Data excerpts
----------------
(** * py_nifcloud: the request client [NifCloudClient]

    A shallow embedding of [py_nifcloud/nifcloud_client.py] and the
    properties of its endpoint builder, query normaliser, signature-version
    resolver, signer dispatch and credential resolution.

    Conventions of the embedding.
    - Python [str] is [string]: a sequence of bytes (the UTF-8 encoding of the
      text).  Python orders [str] by code point, and UTF-8 keeps that order, so
      the byte-wise order [String.le] of stdpp is the order [sorted] uses.
    - A [dict] with [str] keys is a [gmap string _]; the only iteration over a
      dict in the module goes through [sorted], so insertion order never shows.
    - Values that may be [None] or of several types are [pyval]; parameters
      that are [None] or a [str] are [option string].
    - An exception is [Raise] with the name of its class.
    - The signer classes of [py_nifcloud.auth], [requests.get]/[requests.post]
      and [urllib.parse] are collaborators: Section variables, each of which
      may raise. *)

From Stdlib Require Import ZArith String Ascii List.
From stdpp Require Import gmap strings list fin_maps sorting pretty.

Local Open Scope string_scope.

(** ** Python values and builtins *)

Inductive pyval : Type :=
  | PNone
  | PBool (b : bool)
  | PInt (z : Z)
  | PStr (s : string).

#[global] Instance pyval_eq_dec : EqDecision pyval.
Proof. solve_decision. Defined.

#[global] Instance pyval_inhabited : Inhabited pyval := populate PNone.

(** [str(v)] *)
Definition str (v : pyval) : string :=
  match v with
  | PNone => "None"
  | PBool true => "True"
  | PBool false => "False"
  | PInt z => pretty z
  | PStr s => s
  end.

(** [sep.join(l)] *)
Fixpoint join (sep : string) (l : list string) : string :=
  match l with
  | [] => ""
  | x :: l' =>
      match l' with
      | [] => x
      | _ :: _ => x ++ sep ++ join sep l'
      end
  end.

(** [sorted(d)] for a dict [d] with [str] keys: its keys in ascending order. *)
Definition sorted {V} (d : gmap string V) : list string :=
  merge_sort String.le (map_to_list d).*1.

(** [dict(pairs)]: a later pair replaces an earlier one with the same key. *)
Definition dict {V} (pairs : list (string * V)) : gmap string V :=
  list_to_map (reverse pairs).

(** [sub in s] for two [str]. *)
Fixpoint str_contains (sub s : string) : bool :=
  String.prefix sub s ||
  match s with
  | EmptyString => false
  | String _ s' => str_contains sub s'
  end.

(** Truth value of a [str]: false exactly for the empty one. *)
Definition truthy (s : string) : bool :=
  match s with
  | EmptyString => false
  | String _ _ => true
  end.

(** [os.getenv(key, default)] in the environment [env]. *)
Definition os_getenv (env : gmap string string) (key : string) (default : pyval)
  : pyval :=
  match env !! key with
  | Some v => PStr v
  | None => default
  end.

(** Outcome of a call that may raise. *)
Inductive result (A : Type) : Type :=
  | Ok (a : A)
  | Raise (exc : string).
Arguments Ok {A} a.
Arguments Raise {A} exc.

(** ** Collaborator data *)

(** [botocore.credentials.Credentials(access_key, secret_key)] *)
Record Credentials : Type := mkCredentials {
  access_key : pyval;
  secret_key : pyval
}.

(** [botocore.awsrequest.AWSRequest(method=, url=, data=, headers=)] *)
Record AWSRequest : Type := mkAWSRequest {
  method : string;
  url : string;
  data : gmap string pyval;
  headers : gmap string string
}.

(** What [yaml.load] gives for the configuration file: nothing (an empty
    document) or a mapping. *)
Inductive yaml_doc : Type :=
  | YNull
  | YMap (config : gmap string pyval).

(** A call that reaches the network. *)
Inductive net_event : Type :=
  | NetGet (u : string) (body : gmap string pyval) (hdrs : gmap string string)
  | NetPost (u : string) (body : gmap string pyval) (hdrs : gmap string string).

(** ** The client *)

Module NifCloudClient.

Definition API_DOMAIN : string := "api.cloud.nifty.com".

(** The instance attributes set by [__init__]. *)
Record t : Type := mk {
  ACCESS_KEY_ID : pyval;
  SECRET_ACCESS_KEY : pyval;
  CREDENTIALS : Credentials;
  SERVICE_NAME : string;
  REGION_NAME : option string;
  API_VERSION : option string;
  BASE_PATH : option string;
  USE_SSL : bool
}.

(** [__init__].  [file] is the configuration file: [None] when
    [os.path.isfile] fails, else the document [yaml.load] returns; [env] is the
    process environment.  An attribute that is not yet set ([hasattr] false) is
    [None] of [option]. *)
Definition __init__ (file : option yaml_doc) (env : gmap string string)
    (service_name : string) (region_name api_version base_path : option string)
    (use_ssl : bool) (access_key_id secret_access_key : pyval) : t :=
  (* read from the file *)
  let attr_access : option pyval :=
    match file with
    | Some (YMap config) => config !! "ACCESS_KEY_ID"
    | Some YNull | None => None
    end in
  let attr_secret : option pyval :=
    match file with
    | Some (YMap config) => config !! "SECRET_ACCESS_KEY"
    | Some YNull | None => None
    end in
  (* overwrite with the environment *)
  let access1 : pyval :=
    match attr_access with
    | Some cur => os_getenv env "ACCESS_KEY_ID" cur
    | None => os_getenv env "ACCESS_KEY_ID" PNone
    end in
  let secret1 : pyval :=
    match attr_secret with
    | Some cur => os_getenv env "SECRET_ACCESS_KEY" cur
    | None => os_getenv env "SECRET_ACCESS_KEY" PNone
    end in
  (* overwrite with the arguments *)
  let access2 := if decide (access_key_id = PNone) then access1 else access_key_id in
  let secret2 := if decide (secret_access_key = PNone) then secret1 else secret_access_key in
  {| ACCESS_KEY_ID := access2;
     SECRET_ACCESS_KEY := secret2;
     CREDENTIALS := mkCredentials access2 secret2;
     SERVICE_NAME := service_name;
     REGION_NAME := region_name;
     API_VERSION := api_version;
     BASE_PATH := base_path;
     USE_SSL := use_ssl |}.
----------------
» Goal of the exercise: Please go through the data and copy each line containing the word "then".

» Exercise response:
  let access2 := if decide (access_key_id = PNone) then access1 else access_key_id in
  let secret2 := if decide (secret_access_key = PNone) then secret1 else secret_access_key in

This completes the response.